What is appropriate?

Thin and fine bran provides more energy and protein than coarse and hard bran. A horse needs less roughage to get the same amount of energy from poor quality roughage. Because eating plenty of roughage is good for health and well-being, it is a good idea to choose quality that your horse can eat as much as possible without becoming too fat. Eating unlimited bran is not possible in many cases, not even for coarse bran, unless the horses work a lot.

Each horse must receive at least a certain amount of roughage. This criterion is based on the weight of the horse and can be calculated from 1 to 1.25 percent of body weight. A 500 kg horse needs at least 5 to 6.25 kg of dry matter bran per day. Converted into fresh product, this amounts to about 6-7.5 kg of hay or 7-9 kg of forage per day, depending on the dry matter content.

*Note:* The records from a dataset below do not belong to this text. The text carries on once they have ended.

(* ===== verification/Router.v ===== *)
(** * The HTTP application

    Models [internal/api/router.go] and the [RegisterRoutes] functions of [internal/*/routes.go]:
    every route of the API with the middleware in front of it, as the code registers them,
    and what a request to the whole application can do.  [Recovery] is left out of the
    stack: no handler of the model panics. *)
From S2P Require Import Prelude.
From S2P Require Import GoError.
From S2P Require Import Schema.
From S2P Require Import Store.
From S2P Require Import Logic.
From S2P Require Import GoStrings.
From S2P Require Import Permissions.
From S2P Require Import Tenancy.
From S2P Require Import Authz.
From S2P Require Import Jobs.
From S2P Require Import GoNet.
From S2P Require Import Auth.
From S2P Require Import Delivery.
From S2P Require Import Invitations.
From S2P Require Import ApiKeys.
From S2P Require Import Organizations.
From S2P Require Import Http.
From S2P Require Import RateLimit.
From S2P Require Import AuthHttp.
From S2P Require Import Endpoint.
From S2P Require Import Middleware.
From S2P Require Import Observers.
From S2P Require Import TeamsHandler.
From S2P Require Import ProjectsHandler.
From S2P Require Import TasksHandler.
From S2P Require Import ApiKeysHandler.
From S2P Require Import AuditHandler.
From S2P Require Import InvitationsHandler.
From S2P Require Import AuthHandler.
From S2P Require Import OrganizationsHandler.
From S2P Require Import Routing.
Local Open Scope string_scope.
Notation "e ;> rs" := (e rs) (at level 60, right associativity, only parsing).

(** [Dependencies]: a feature is registered when its handler is there.  The readiness checks
    are what the probes find; no rate limiter ([None]) is [NopMiddleware]. *)
Record Dependencies (S : Type) := {
  MaxBodyBytes_ : Z;
  Health : list (string * bool);
  AuthHandler_ : bool; AuthMW : bool; OrgHandler : bool; OrgMW : bool; TeamsHandler_ : bool; Projects_ : bool;
  Tasks_ : bool; Invitations_ : bool; APIKeys_ : bool; AuditHandler_ : bool;
  RateLimit_ : option bool; RateLimits : Policies;
  Metrics_ : option (Handler S)
}.
Arguments MaxBodyBytes_ {S}.
Arguments Health {S}.
Arguments AuthHandler_ {S}.
Arguments AuthMW {S}.
Arguments OrgHandler {S}.
Arguments OrgMW {S}.
Arguments TeamsHandler_ {S}.
Arguments Projects_ {S}.
Arguments Tasks_ {S}.
Arguments Invitations_ {S}.
Arguments APIKeys_ {S}.
Arguments AuditHandler_ {S}.
Arguments RateLimit_ {S}.
Arguments RateLimits {S}.
Arguments Metrics_ {S}.

Section router.
Context `{Env} `{!AuthConfig} `{!JwtParser} `{!Sender} `{!InviteConfig} `{!ApiKeyConfig} `{Platform} `{GoTime} `{GoNet}
  `{Float64} `{RouteContext} {L : Type} `{Limiter L} `{Observed L}.
#[local] Existing Instance key_authenticator.
#[local] Existing Instance organizations_Authorizer.
#[local] Abbreviation State := (World * L)%type.

(** ** [RegisterRoutes] of each feature *)
Definition AuthRoutes : Routes State -> Routes State :=
  Route "/auth" [] (
    Post "/register" (on_fst AuthHandler.Register) ;>
    Post "/login" (on_fst AuthHandler.Login) ;>
    Post "/refresh" (on_fst AuthHandler.Refresh) ;>
    Post "/logout" (on_fst AuthHandler.Logout) ;>
    Group [RequireAuth] (
      Post "/logout-all" (on_fst AuthHandler.LogoutAll) ;>
      Routing.Get "/me" (on_fst AuthHandler.Me) ;> NoRoutes) ;> NoRoutes).
Definition OrganizationRoutes : Routes State -> Routes State :=
  Route "/organizations" [RequireAuth] (
    Routing.Get "/" (on_fst OrganizationsHandler.ListMine) ;>
    Post "/" (on_fst OrganizationsHandler.Create) ;>
    Route "/{orgID}" [] (
      Routing.Get "/" (on_fst OrganizationsHandler.Get) ;>
      Patch "/" (on_fst OrganizationsHandler.Update) ;>
      Routing.Get "/roles" (on_fst OrganizationsHandler.ListRoles) ;>
      Post "/roles" (on_fst OrganizationsHandler.CreateRole) ;>
      Patch "/roles/{roleID}" (on_fst OrganizationsHandler.UpdateRole) ;>
      Routing.Delete "/roles/{roleID}" (on_fst OrganizationsHandler.DeleteRole) ;>
      Patch "/members/{membershipID}/role" (on_fst OrganizationsHandler.AssignMemberRole) ;>
      Group [RequireTenant] (
        Routing.Get "/members" (on_fst OrganizationsHandler.ListMembers) ;> NoRoutes) ;> NoRoutes) ;> NoRoutes).
Definition TeamRoutes : Routes State -> Routes State :=
  Route "/organizations/{orgID}/teams" [RequireAuth] (
    Routing.Get "/" (on_fst TeamsHandler.List_) ;>
    Post "/" (on_fst TeamsHandler.Create) ;>
    Route "/{teamID}" [] (
      Routing.Get "/" (on_fst TeamsHandler.Get) ;>
      Patch "/" (on_fst TeamsHandler.Update) ;>
      Routing.Delete "/" (on_fst TeamsHandler.Delete) ;>
      Routing.Get "/members" (on_fst TeamsHandler.ListMembers) ;>
      Post "/members" (on_fst TeamsHandler.AddMember) ;>
      Routing.Delete "/members/{teamMemberID}" (on_fst TeamsHandler.RemoveMember) ;> NoRoutes) ;> NoRoutes).
Definition ProjectRoutes : Routes State -> Routes State :=
  Route "/organizations/{orgID}/projects" [RequireAuth] (
    Routing.Get "/" (on_fst ProjectsHandler.List_) ;>
    Post "/" (on_fst ProjectsHandler.Create) ;>
    Route "/{projectID}" [] (
      Routing.Get "/" (on_fst ProjectsHandler.Get) ;>
      Patch "/" (on_fst ProjectsHandler.Update) ;>
      Routing.Delete "/" (on_fst ProjectsHandler.Delete) ;>
      Routing.Get "/activity" (on_fst ProjectsHandler.ListActivity) ;> NoRoutes) ;> NoRoutes).
Definition TaskRoutes (next : Routes State) : Routes State :=
  Route "/organizations/{orgID}/tasks" [RequireAuth] (
    Routing.Get "/" (on_fst TasksHandler.List_) ;>
    Route "/{taskID}" [] (
      Routing.Get "/" (on_fst TasksHandler.Get) ;>
      Patch "/" (on_fst TasksHandler.Update) ;>
      Routing.Delete "/" (on_fst TasksHandler.Delete) ;>
      Routing.Get "/activity" (on_fst TasksHandler.ListActivity) ;> NoRoutes) ;> NoRoutes) ;>
  Route "/organizations/{orgID}/projects/{projectID}/tasks" [RequireAuth] (
    Routing.Get "/" (on_fst TasksHandler.ListByProject) ;>
    Post "/" (on_fst TasksHandler.Create) ;> NoRoutes) ;> next.
Definition InvitationRoutes : Routes State -> Routes State :=
  Route "/organizations/{orgID}/invitations" [RequireAuth] (
    Routing.Get "/" (on_fst InvitationsHandler.List_) ;>
    Post "/" (on_fst InvitationsHandler.Create) ;>
    Post "/{invitationID}/resend" (on_fst InvitationsHandler.Resend) ;>
    Post "/{invitationID}/revoke" (on_fst InvitationsHandler.Revoke) ;> NoRoutes).
Definition PublicInvitationRoutes : Routes State -> Routes State :=
  Route "/invitations" [] (
    Group [OptionalAuth] (Post "/accept" (on_fst InvitationsHandler.Accept) ;> NoRoutes) ;>
    Routing.Get "/{token}" (on_fst InvitationsHandler.Preview) ;> NoRoutes).
Definition APIKeyRoutes : Routes State -> Routes State :=
  Route "/organizations/{orgID}/api-keys" [RequireAuth] (
    Routing.Get "/" (on_fst ApiKeysHandler.List_) ;>
    Post "/" (on_fst ApiKeysHandler.Create) ;>
    Routing.Delete "/{apiKeyID}" (on_fst ApiKeysHandler.Revoke) ;> NoRoutes).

If you give a sober horse with a low energy requirement rich, high-quality bran, he may actually get plenty of energy with the minimum necessary amount in the day. The horse gets enough roughage, but gets very fat. It would be necessary to give less roughage to lose weight, but then lead to other complaints because the fiber intake is so low. Therefore, the solution is to search for a different quality of coarse. Many horses need more energy than minimal roughness. More coarseness is the better solution. The maximum intake for coarse is 2 percent of body weight in dry matter. With unlimited roughage, the energy intake may actually be more than needed to rest the horses, for example. Without work, this easily causes the horse to gain weight. Balance should be sought in the optimum supply of roughness and in controlling the degree of body condition.

the more the better

The more roughage a horse can eat without becoming fat, the better. If your horse requires high energy and/or a relatively short time to eat, you choose a richer quality. In addition, rough, smooth and soft provide more protein, which, for example, young growing horses or mares with foals need greatly. For horses with bad teeth, the rough grind leads to problems with absorption and weight loss. Then you have to look for a softer type of hay. However, the majority of horses benefit from somewhat coarse roughage. They chew longer, produce more saliva and grind the teeth more evenly. Choose the roughness quality that best suits your horse and try to assume as much roughness as possible. You can rate this quality for both silage and hay. Horse silage is relatively dry, but slightly moister than hay. At the similar shear stage, silage can be less hard and prickly. So also take a good look at the stem / leaf ratio and the number of inflorescences.